* **EXERCISE AIM**: When you reach the line that contains "(** Under the" in the data below, start reproducing lines exactly, and stop after the line that contains "ends_alike R r1 r2 ->".

* **RECORDS TO PROCESS**:
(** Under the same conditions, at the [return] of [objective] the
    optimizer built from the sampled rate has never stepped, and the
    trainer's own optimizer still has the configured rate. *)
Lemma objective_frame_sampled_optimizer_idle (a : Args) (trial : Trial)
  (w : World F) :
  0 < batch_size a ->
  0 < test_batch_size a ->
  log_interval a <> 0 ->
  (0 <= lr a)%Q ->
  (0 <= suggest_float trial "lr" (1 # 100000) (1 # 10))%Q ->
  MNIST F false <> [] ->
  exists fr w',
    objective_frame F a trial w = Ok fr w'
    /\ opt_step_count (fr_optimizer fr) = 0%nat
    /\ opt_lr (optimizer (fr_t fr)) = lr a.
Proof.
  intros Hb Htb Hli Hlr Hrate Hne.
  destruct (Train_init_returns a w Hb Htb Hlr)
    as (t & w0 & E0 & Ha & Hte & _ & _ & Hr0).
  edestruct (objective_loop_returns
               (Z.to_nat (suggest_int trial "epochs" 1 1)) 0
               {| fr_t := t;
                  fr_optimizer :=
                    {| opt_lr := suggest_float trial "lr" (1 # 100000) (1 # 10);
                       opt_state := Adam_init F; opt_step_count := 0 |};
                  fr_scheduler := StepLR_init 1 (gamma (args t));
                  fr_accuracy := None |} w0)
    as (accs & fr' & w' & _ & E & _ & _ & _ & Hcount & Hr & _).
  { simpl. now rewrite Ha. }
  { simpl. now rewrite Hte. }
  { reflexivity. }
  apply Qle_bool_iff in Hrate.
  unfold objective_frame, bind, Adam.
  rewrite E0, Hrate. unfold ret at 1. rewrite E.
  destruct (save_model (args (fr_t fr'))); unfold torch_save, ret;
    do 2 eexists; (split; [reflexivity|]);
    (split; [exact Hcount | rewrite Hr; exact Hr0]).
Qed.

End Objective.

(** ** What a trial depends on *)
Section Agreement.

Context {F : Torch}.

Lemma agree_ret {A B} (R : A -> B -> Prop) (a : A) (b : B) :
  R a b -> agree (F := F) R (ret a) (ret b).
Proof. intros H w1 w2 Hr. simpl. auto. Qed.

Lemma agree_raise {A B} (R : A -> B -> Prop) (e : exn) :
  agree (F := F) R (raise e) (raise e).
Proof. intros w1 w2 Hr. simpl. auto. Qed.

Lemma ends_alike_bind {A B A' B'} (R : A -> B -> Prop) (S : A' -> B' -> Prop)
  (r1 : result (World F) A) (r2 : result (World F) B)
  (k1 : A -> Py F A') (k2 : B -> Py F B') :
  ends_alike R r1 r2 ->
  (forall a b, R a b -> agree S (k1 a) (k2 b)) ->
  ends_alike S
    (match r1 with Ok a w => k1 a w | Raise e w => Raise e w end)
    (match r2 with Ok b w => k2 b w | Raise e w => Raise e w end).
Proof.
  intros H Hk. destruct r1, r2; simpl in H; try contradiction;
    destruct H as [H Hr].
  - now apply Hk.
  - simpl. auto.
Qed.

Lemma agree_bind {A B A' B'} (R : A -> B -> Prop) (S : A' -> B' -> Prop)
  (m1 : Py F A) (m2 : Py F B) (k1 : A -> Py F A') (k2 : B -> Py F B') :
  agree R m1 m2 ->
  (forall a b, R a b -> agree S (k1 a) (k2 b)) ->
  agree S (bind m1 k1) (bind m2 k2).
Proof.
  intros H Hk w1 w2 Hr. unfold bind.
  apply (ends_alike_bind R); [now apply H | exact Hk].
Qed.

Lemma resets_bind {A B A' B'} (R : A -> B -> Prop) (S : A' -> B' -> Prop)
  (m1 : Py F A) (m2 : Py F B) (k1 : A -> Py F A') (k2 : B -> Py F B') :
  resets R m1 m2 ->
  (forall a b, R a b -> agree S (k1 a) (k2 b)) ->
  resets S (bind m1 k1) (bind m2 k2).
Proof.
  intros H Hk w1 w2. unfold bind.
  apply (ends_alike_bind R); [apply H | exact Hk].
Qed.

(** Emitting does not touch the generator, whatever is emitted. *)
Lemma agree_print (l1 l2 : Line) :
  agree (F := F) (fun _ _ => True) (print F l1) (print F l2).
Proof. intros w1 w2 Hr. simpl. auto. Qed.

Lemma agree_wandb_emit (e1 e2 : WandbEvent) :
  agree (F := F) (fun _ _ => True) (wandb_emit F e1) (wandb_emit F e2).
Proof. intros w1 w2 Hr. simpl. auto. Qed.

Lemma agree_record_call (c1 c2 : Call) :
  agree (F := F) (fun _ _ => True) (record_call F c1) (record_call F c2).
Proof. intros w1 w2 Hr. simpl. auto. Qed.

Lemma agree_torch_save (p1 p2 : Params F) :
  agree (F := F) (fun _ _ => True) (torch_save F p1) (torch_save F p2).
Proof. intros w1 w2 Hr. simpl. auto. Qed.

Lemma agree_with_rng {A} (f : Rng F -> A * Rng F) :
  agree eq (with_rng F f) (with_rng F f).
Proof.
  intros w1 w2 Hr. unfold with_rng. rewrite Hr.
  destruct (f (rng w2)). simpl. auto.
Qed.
...
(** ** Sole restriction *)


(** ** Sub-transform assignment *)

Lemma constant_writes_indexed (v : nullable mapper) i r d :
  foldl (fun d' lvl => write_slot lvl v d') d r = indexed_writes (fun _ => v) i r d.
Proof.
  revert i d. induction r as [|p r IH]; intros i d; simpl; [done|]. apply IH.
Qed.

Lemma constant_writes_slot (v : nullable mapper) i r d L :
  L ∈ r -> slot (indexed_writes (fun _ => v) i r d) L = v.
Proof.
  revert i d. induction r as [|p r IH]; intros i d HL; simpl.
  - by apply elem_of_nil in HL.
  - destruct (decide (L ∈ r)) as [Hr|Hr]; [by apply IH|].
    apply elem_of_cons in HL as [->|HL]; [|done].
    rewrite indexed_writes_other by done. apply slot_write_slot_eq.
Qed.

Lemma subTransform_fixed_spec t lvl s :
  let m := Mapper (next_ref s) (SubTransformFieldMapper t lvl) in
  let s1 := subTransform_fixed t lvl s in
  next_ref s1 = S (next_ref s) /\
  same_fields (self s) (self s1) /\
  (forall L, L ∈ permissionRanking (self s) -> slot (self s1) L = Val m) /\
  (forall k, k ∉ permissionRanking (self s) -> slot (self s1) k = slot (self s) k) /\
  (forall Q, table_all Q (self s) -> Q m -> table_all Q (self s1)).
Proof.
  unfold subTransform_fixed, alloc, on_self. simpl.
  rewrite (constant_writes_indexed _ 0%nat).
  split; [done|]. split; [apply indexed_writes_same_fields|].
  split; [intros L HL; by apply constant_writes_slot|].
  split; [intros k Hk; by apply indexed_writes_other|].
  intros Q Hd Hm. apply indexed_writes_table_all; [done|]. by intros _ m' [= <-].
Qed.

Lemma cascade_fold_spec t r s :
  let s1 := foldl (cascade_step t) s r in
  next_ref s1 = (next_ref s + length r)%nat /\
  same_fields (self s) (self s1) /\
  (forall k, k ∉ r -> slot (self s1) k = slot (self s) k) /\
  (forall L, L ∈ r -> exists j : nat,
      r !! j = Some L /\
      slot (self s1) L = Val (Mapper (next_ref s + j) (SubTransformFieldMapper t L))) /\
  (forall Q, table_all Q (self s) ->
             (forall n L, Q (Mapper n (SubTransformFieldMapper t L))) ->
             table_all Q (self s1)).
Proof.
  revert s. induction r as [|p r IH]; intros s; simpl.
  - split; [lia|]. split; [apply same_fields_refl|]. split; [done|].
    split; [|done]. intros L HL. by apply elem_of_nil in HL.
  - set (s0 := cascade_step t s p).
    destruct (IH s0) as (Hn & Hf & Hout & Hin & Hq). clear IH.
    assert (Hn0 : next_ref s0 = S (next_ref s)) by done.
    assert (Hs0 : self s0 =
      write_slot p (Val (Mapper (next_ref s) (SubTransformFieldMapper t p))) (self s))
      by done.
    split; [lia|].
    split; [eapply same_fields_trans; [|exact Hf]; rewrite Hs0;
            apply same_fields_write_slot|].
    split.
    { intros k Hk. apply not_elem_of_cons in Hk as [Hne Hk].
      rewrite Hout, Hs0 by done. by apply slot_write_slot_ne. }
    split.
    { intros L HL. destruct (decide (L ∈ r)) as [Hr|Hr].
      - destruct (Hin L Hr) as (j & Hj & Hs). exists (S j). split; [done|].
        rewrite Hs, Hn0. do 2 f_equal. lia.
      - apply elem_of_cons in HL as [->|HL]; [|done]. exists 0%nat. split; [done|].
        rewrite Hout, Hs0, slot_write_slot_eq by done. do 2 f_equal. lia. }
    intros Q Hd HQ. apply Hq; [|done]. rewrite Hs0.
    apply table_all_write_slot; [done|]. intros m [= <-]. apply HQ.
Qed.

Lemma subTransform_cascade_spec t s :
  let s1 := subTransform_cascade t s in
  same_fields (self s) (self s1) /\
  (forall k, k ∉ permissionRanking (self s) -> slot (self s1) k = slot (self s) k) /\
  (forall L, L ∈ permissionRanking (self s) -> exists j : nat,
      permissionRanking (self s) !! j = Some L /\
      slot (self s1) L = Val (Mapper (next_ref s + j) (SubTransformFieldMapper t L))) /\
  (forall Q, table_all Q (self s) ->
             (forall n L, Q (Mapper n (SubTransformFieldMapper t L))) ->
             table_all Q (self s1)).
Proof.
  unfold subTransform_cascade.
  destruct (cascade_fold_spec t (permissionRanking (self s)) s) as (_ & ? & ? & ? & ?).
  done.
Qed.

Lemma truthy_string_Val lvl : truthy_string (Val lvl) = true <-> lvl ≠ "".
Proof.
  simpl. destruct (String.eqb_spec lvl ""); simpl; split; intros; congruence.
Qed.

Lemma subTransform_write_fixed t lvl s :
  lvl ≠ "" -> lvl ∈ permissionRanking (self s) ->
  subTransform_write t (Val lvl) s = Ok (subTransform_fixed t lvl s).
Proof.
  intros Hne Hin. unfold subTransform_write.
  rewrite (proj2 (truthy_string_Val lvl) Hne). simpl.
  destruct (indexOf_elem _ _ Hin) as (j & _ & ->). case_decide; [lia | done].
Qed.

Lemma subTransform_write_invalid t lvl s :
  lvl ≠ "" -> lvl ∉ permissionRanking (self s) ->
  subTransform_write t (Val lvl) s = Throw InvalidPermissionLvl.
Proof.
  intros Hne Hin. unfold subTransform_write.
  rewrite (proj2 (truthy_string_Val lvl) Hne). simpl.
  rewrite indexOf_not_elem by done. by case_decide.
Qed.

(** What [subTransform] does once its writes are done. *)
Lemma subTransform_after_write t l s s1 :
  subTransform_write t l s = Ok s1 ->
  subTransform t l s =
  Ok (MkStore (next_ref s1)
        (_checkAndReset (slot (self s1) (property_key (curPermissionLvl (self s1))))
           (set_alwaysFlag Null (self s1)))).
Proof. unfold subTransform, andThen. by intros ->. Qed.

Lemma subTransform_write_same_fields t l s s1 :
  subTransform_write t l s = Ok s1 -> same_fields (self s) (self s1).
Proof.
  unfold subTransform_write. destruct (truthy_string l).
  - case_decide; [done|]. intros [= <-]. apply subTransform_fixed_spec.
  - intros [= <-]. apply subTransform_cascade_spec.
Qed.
--
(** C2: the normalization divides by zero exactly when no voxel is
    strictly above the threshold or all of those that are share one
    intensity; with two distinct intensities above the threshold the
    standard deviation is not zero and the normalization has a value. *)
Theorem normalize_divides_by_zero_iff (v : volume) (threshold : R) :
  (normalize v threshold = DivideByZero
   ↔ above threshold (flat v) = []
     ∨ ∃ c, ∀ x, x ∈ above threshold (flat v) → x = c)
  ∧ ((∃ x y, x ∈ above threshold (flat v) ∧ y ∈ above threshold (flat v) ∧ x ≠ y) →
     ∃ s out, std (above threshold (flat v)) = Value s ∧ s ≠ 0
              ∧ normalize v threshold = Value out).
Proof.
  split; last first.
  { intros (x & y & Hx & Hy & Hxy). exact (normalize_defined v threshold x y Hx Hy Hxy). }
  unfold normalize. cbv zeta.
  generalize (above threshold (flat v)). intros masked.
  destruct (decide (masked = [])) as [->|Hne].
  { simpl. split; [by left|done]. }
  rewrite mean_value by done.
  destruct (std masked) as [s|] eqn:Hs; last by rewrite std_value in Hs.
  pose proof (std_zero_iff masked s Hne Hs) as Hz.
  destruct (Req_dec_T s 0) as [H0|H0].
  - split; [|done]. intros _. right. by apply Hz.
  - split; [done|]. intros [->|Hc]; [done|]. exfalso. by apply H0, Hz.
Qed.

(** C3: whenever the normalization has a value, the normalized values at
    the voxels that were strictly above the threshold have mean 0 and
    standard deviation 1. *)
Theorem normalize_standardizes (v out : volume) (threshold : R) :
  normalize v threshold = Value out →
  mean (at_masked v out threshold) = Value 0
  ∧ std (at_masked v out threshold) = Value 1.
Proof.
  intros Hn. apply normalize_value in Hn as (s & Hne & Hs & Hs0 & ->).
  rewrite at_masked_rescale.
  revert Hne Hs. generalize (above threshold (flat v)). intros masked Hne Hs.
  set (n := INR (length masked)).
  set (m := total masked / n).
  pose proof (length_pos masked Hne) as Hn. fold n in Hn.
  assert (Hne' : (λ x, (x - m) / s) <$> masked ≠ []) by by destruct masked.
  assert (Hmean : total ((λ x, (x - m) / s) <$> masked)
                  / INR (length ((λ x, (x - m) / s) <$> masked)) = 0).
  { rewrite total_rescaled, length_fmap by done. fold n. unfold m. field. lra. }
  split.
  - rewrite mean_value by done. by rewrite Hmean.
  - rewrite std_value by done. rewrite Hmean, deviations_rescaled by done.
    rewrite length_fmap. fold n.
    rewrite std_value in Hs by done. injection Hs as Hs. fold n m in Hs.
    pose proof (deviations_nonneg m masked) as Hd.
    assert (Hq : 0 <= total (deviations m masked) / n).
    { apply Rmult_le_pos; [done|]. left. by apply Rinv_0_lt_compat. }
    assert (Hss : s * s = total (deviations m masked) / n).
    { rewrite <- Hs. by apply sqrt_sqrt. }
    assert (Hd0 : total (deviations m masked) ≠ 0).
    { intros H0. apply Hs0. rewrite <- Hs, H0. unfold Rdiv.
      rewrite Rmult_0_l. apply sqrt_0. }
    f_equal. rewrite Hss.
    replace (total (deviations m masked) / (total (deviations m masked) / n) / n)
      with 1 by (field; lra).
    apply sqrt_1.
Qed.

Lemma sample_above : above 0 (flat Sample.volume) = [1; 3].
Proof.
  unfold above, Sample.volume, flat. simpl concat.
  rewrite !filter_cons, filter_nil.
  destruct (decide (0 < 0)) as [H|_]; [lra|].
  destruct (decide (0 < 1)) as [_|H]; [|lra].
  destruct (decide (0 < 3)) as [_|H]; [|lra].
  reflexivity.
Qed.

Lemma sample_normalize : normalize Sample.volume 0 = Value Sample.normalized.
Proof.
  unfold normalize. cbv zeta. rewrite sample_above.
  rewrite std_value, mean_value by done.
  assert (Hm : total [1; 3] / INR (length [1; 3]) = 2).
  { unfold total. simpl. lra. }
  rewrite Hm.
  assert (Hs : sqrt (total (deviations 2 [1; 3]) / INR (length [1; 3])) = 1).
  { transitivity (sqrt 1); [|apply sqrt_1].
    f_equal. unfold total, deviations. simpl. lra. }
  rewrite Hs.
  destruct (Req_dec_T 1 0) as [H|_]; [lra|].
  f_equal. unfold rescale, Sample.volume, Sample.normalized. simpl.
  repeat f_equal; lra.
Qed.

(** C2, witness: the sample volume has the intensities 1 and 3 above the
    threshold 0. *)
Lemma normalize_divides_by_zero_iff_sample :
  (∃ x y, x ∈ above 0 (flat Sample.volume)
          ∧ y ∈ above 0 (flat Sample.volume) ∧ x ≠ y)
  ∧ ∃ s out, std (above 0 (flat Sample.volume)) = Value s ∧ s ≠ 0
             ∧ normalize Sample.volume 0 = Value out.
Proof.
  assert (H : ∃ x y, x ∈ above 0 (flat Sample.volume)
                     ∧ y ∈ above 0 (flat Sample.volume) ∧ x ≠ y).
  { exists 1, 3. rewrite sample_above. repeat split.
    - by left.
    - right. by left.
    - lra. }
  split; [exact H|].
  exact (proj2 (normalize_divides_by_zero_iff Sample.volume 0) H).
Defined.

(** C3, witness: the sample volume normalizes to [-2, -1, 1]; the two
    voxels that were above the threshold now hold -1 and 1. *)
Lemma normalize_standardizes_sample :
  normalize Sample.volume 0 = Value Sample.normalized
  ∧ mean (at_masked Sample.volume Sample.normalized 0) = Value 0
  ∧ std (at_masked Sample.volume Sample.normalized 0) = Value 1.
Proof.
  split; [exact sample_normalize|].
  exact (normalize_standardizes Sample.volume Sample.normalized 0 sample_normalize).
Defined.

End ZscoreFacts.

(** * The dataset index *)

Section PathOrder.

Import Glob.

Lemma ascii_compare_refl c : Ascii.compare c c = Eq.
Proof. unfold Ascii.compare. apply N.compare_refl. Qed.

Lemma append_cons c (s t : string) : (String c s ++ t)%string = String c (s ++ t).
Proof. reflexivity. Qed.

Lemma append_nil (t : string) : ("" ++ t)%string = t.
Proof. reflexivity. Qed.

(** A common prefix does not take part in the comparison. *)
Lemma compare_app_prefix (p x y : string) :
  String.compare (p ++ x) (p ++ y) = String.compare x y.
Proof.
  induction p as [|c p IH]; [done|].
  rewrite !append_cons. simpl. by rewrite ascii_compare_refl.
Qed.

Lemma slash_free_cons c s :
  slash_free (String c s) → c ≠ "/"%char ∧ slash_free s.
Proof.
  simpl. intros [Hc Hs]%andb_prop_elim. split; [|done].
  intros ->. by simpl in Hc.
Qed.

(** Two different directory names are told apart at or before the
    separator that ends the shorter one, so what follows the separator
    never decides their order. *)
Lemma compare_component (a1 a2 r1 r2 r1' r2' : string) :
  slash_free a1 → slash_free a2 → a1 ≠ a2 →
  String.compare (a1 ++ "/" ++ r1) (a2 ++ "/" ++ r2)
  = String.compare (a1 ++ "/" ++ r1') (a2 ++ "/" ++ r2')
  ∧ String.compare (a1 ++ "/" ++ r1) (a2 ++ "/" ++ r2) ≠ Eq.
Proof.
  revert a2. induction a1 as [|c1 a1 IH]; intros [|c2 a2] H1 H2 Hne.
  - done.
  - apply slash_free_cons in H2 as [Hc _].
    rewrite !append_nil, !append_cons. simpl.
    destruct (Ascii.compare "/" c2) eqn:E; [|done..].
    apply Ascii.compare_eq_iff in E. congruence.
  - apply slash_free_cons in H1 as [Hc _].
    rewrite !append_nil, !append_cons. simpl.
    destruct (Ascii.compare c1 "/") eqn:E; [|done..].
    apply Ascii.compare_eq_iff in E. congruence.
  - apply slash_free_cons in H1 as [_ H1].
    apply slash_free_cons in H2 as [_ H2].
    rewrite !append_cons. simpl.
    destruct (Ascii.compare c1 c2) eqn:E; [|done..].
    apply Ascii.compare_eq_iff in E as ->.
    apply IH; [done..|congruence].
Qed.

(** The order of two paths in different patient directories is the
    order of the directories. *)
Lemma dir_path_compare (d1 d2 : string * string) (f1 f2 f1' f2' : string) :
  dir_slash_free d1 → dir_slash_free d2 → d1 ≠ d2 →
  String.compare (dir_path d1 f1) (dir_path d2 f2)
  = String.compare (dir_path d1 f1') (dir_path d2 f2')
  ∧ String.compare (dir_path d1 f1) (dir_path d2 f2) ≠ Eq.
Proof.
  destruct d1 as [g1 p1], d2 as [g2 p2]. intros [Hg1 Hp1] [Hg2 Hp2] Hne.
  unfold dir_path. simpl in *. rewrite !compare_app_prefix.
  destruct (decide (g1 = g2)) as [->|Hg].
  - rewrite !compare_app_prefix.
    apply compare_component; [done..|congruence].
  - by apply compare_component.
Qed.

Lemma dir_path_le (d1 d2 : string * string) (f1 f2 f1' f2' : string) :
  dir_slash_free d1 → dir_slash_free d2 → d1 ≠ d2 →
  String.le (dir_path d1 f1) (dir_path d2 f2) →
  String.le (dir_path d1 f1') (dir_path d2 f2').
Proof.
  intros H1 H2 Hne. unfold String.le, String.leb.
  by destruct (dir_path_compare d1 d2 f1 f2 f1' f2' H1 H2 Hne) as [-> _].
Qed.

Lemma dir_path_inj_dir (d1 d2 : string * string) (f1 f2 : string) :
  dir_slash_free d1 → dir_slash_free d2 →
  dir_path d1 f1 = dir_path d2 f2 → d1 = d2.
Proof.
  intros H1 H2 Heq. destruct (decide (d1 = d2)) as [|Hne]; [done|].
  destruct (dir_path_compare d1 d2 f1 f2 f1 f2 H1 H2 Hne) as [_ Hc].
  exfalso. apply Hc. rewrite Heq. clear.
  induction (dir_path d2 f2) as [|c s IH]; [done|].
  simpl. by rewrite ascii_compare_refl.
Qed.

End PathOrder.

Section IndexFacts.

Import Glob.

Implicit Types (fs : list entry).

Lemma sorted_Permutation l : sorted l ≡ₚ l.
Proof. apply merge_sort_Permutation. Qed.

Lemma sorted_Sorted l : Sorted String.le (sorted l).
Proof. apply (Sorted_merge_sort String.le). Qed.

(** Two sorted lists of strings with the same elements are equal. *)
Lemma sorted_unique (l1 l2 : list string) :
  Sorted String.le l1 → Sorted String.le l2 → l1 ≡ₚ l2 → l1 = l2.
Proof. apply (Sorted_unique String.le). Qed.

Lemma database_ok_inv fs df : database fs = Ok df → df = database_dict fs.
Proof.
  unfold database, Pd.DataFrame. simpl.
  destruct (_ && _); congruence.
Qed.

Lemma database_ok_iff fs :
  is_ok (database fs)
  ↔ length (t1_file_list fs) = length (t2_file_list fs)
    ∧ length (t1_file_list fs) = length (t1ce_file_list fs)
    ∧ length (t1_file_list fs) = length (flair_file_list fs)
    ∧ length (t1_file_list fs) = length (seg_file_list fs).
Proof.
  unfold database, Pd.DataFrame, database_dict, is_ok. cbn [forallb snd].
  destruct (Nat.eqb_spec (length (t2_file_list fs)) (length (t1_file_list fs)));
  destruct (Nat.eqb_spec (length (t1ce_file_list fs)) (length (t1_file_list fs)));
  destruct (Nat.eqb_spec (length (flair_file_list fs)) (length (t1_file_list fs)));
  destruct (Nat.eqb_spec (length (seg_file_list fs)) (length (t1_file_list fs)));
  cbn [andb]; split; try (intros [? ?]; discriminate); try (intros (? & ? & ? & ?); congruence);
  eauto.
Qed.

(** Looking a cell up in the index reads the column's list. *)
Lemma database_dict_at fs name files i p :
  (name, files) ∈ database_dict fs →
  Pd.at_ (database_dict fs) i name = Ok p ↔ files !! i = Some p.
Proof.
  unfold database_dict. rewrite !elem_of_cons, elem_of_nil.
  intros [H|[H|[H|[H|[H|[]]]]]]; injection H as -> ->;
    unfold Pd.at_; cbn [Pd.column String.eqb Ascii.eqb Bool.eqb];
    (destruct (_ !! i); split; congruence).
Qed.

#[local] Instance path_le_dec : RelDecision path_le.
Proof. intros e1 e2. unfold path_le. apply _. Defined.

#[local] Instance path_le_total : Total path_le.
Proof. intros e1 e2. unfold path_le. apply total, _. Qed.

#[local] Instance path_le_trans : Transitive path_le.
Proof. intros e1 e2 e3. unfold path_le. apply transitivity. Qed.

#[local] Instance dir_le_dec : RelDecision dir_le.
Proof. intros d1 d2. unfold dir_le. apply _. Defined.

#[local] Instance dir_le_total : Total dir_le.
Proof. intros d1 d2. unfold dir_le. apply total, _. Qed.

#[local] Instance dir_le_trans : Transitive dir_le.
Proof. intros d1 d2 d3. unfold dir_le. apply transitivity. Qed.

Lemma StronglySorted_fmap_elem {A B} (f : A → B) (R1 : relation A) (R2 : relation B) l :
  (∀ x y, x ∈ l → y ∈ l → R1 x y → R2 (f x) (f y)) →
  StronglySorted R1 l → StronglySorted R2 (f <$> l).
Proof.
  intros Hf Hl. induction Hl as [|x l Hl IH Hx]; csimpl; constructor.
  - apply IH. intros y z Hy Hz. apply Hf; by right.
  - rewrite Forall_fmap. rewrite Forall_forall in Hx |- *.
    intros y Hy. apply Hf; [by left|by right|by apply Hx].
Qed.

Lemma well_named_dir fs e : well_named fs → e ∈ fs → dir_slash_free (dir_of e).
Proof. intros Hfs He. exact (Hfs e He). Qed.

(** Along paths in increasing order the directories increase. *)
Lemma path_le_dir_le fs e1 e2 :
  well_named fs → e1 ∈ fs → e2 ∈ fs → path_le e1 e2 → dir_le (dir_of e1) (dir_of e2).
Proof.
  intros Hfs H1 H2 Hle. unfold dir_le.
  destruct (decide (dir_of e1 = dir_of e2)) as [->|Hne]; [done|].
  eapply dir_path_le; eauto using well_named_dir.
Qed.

* **WRITTEN REPLY**:
(** Under the same conditions, at the [return] of [objective] the
    optimizer built from the sampled rate has never stepped, and the
    trainer's own optimizer still has the configured rate. *)
Lemma objective_frame_sampled_optimizer_idle (a : Args) (trial : Trial)
  (w : World F) :
  0 < batch_size a ->
  0 < test_batch_size a ->
  log_interval a <> 0 ->
  (0 <= lr a)%Q ->
  (0 <= suggest_float trial "lr" (1 # 100000) (1 # 10))%Q ->
  MNIST F false <> [] ->
  exists fr w',
    objective_frame F a trial w = Ok fr w'
    /\ opt_step_count (fr_optimizer fr) = 0%nat
    /\ opt_lr (optimizer (fr_t fr)) = lr a.
Proof.
  intros Hb Htb Hli Hlr Hrate Hne.
  destruct (Train_init_returns a w Hb Htb Hlr)
    as (t & w0 & E0 & Ha & Hte & _ & _ & Hr0).
  edestruct (objective_loop_returns
               (Z.to_nat (suggest_int trial "epochs" 1 1)) 0
               {| fr_t := t;
                  fr_optimizer :=
                    {| opt_lr := suggest_float trial "lr" (1 # 100000) (1 # 10);
                       opt_state := Adam_init F; opt_step_count := 0 |};
                  fr_scheduler := StepLR_init 1 (gamma (args t));
                  fr_accuracy := None |} w0)
    as (accs & fr' & w' & _ & E & _ & _ & _ & Hcount & Hr & _).
  { simpl. now rewrite Ha. }
  { simpl. now rewrite Hte. }
  { reflexivity. }
  apply Qle_bool_iff in Hrate.
  unfold objective_frame, bind, Adam.
  rewrite E0, Hrate. unfold ret at 1. rewrite E.
  destruct (save_model (args (fr_t fr'))); unfold torch_save, ret;
    do 2 eexists; (split; [reflexivity|]);
    (split; [exact Hcount | rewrite Hr; exact Hr0]).
Qed.

End Objective.

(** ** What a trial depends on *)
Section Agreement.

Context {F : Torch}.

Lemma agree_ret {A B} (R : A -> B -> Prop) (a : A) (b : B) :
  R a b -> agree (F := F) R (ret a) (ret b).
Proof. intros H w1 w2 Hr. simpl. auto. Qed.

Lemma agree_raise {A B} (R : A -> B -> Prop) (e : exn) :
  agree (F := F) R (raise e) (raise e).
Proof. intros w1 w2 Hr. simpl. auto. Qed.

Lemma ends_alike_bind {A B A' B'} (R : A -> B -> Prop) (S : A' -> B' -> Prop)
  (r1 : result (World F) A) (r2 : result (World F) B)
  (k1 : A -> Py F A') (k2 : B -> Py F B') :
  ends_alike R r1 r2 ->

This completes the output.